### DIRECTIONS
If a line in the entries below includes "lower", pick it out and copy it.

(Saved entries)
——

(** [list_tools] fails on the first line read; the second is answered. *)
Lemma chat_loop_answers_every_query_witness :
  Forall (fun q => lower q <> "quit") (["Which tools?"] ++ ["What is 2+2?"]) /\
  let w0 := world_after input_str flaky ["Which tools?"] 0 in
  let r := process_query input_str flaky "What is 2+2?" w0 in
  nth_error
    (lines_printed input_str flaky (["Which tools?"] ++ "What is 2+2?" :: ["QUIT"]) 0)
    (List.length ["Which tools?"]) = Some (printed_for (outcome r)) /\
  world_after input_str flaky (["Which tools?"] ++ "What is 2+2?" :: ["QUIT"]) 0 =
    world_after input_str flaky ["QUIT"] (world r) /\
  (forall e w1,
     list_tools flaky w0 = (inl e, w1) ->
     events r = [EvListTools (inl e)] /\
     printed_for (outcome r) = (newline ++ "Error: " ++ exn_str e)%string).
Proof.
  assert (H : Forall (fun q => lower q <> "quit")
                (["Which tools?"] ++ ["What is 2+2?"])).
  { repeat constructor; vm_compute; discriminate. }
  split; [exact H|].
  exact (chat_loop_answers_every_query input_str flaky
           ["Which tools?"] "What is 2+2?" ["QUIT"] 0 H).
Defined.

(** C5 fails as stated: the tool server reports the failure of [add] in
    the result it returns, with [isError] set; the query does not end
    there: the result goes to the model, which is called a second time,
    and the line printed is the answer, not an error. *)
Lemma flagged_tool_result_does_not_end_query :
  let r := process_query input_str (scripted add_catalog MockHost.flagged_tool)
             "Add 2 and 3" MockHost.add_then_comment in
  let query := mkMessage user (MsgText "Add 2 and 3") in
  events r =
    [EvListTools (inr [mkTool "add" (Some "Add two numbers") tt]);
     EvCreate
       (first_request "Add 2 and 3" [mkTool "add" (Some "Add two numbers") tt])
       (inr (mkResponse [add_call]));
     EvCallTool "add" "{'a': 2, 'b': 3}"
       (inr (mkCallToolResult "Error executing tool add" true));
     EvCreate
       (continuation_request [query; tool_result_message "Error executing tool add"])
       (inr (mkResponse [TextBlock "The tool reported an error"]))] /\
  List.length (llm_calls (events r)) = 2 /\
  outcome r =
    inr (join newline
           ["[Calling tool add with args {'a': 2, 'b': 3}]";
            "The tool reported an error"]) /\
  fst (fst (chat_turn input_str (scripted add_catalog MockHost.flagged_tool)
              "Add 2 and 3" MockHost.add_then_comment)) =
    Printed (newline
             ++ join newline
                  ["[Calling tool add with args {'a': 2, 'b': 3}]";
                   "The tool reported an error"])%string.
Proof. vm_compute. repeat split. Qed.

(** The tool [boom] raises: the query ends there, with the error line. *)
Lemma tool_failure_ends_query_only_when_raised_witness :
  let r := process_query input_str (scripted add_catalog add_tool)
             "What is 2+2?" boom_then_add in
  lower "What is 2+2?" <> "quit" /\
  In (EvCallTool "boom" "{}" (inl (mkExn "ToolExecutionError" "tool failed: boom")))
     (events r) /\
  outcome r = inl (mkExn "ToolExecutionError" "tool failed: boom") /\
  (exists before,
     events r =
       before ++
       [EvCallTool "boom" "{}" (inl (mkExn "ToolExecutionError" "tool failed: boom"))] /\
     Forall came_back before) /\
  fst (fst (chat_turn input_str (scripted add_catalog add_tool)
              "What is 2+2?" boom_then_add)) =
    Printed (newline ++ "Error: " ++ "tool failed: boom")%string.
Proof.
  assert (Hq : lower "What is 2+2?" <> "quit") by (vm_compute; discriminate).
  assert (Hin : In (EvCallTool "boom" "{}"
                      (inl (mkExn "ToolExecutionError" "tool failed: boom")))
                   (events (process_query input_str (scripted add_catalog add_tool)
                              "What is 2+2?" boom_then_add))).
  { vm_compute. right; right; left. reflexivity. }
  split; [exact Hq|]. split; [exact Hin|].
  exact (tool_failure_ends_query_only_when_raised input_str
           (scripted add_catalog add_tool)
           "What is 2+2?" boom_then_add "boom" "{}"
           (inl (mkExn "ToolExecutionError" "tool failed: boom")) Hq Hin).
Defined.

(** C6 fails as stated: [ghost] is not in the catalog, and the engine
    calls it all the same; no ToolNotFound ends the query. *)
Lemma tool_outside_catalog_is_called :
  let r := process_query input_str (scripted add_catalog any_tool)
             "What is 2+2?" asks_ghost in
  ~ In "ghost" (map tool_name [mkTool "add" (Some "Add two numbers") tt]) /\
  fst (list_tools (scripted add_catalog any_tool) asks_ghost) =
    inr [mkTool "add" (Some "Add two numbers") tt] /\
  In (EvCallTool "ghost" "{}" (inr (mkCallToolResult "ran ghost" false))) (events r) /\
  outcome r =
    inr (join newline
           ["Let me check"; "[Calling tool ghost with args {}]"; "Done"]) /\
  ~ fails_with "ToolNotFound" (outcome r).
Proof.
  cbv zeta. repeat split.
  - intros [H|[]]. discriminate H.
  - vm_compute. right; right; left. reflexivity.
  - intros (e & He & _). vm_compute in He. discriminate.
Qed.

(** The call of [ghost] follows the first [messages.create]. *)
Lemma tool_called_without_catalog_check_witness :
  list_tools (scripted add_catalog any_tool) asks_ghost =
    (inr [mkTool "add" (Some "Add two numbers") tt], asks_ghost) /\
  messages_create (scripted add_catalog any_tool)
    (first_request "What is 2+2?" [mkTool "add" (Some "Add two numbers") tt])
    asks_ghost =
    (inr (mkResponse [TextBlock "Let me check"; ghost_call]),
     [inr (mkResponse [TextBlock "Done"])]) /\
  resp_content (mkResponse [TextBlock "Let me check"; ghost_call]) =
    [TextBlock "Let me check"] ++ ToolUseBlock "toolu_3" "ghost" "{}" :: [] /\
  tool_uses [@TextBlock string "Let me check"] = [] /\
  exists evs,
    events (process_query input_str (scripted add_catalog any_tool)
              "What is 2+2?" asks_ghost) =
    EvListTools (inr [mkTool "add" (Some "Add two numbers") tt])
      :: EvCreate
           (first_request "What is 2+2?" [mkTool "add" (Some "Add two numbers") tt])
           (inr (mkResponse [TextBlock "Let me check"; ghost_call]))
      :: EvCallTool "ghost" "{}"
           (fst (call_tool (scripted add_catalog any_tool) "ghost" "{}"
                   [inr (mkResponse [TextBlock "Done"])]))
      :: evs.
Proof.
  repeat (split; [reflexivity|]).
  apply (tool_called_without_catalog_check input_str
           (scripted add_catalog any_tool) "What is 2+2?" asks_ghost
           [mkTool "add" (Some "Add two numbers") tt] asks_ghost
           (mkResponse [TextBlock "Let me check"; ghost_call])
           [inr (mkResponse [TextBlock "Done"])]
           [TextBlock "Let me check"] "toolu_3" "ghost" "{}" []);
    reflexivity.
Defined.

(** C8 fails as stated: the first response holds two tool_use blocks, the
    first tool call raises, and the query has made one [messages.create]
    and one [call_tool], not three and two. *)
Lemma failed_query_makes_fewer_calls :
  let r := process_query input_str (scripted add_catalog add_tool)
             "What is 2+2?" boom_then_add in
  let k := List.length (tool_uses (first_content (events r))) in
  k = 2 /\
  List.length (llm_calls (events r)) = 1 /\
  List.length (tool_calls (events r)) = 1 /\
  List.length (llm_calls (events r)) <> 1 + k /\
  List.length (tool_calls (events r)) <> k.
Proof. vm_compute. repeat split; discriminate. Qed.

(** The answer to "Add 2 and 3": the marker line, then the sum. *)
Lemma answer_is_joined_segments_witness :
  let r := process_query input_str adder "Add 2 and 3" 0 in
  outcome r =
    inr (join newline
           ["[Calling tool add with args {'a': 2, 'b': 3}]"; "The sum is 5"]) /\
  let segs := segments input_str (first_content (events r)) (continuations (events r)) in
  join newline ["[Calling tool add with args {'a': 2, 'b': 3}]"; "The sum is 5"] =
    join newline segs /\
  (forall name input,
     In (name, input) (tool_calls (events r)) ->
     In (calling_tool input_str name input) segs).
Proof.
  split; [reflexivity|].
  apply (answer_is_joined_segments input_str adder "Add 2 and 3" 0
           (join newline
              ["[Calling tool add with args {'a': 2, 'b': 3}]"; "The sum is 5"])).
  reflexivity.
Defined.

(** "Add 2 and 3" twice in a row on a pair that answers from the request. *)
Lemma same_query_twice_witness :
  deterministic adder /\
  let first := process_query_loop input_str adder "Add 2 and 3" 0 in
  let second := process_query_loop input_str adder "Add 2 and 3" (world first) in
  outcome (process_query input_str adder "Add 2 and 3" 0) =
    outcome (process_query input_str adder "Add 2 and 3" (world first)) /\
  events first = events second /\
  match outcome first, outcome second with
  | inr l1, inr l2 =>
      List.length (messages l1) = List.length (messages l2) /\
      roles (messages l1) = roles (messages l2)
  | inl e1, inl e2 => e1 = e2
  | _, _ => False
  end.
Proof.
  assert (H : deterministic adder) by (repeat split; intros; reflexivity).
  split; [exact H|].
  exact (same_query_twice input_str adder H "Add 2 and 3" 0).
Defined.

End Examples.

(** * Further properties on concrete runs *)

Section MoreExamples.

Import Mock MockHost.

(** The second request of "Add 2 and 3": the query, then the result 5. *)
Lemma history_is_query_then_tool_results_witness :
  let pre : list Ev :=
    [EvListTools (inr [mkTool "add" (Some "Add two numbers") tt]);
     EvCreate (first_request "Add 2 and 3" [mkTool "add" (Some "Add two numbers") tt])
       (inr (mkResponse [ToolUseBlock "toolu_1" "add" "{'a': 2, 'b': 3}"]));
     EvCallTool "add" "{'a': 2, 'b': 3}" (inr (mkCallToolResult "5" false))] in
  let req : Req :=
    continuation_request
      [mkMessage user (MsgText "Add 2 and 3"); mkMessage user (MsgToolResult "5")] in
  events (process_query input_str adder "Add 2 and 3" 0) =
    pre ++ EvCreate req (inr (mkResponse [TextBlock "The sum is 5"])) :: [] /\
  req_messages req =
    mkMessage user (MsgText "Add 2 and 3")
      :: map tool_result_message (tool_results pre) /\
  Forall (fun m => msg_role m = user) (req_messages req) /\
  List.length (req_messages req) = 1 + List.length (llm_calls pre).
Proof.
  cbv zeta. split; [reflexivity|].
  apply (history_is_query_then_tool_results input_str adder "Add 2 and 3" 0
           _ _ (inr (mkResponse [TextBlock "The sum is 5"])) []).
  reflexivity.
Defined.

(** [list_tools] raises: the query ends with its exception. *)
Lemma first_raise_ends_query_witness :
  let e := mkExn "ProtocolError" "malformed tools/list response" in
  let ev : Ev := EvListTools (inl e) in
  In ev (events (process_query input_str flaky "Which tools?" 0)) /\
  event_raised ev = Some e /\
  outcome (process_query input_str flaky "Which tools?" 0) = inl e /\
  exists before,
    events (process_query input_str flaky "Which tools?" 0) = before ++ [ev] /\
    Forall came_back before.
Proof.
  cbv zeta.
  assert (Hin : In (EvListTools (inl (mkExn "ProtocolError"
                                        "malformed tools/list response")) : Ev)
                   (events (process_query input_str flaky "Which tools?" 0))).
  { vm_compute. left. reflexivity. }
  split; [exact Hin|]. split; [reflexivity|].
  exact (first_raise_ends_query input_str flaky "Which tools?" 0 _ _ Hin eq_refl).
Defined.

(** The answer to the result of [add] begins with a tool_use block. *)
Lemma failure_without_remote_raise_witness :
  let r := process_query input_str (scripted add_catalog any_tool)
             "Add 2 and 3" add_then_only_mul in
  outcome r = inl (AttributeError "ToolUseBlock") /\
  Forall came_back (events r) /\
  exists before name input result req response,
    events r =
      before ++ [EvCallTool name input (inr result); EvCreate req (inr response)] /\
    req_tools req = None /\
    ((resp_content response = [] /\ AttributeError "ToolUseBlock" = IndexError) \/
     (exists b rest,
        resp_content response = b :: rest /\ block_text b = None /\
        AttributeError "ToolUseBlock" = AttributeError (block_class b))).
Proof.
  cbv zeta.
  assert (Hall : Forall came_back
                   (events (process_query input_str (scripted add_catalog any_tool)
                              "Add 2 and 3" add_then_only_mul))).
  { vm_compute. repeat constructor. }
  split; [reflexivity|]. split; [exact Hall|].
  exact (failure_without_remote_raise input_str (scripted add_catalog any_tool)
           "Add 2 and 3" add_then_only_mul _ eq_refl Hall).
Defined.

——

### RESULT OF THE EXERCISE
  Forall (fun q => lower q <> "quit") (["Which tools?"] ++ ["What is 2+2?"]) /\
  assert (H : Forall (fun q => lower q <> "quit")
  lower "What is 2+2?" <> "quit" /\
  assert (Hq : lower "What is 2+2?" <> "quit") by (vm_compute; discriminate).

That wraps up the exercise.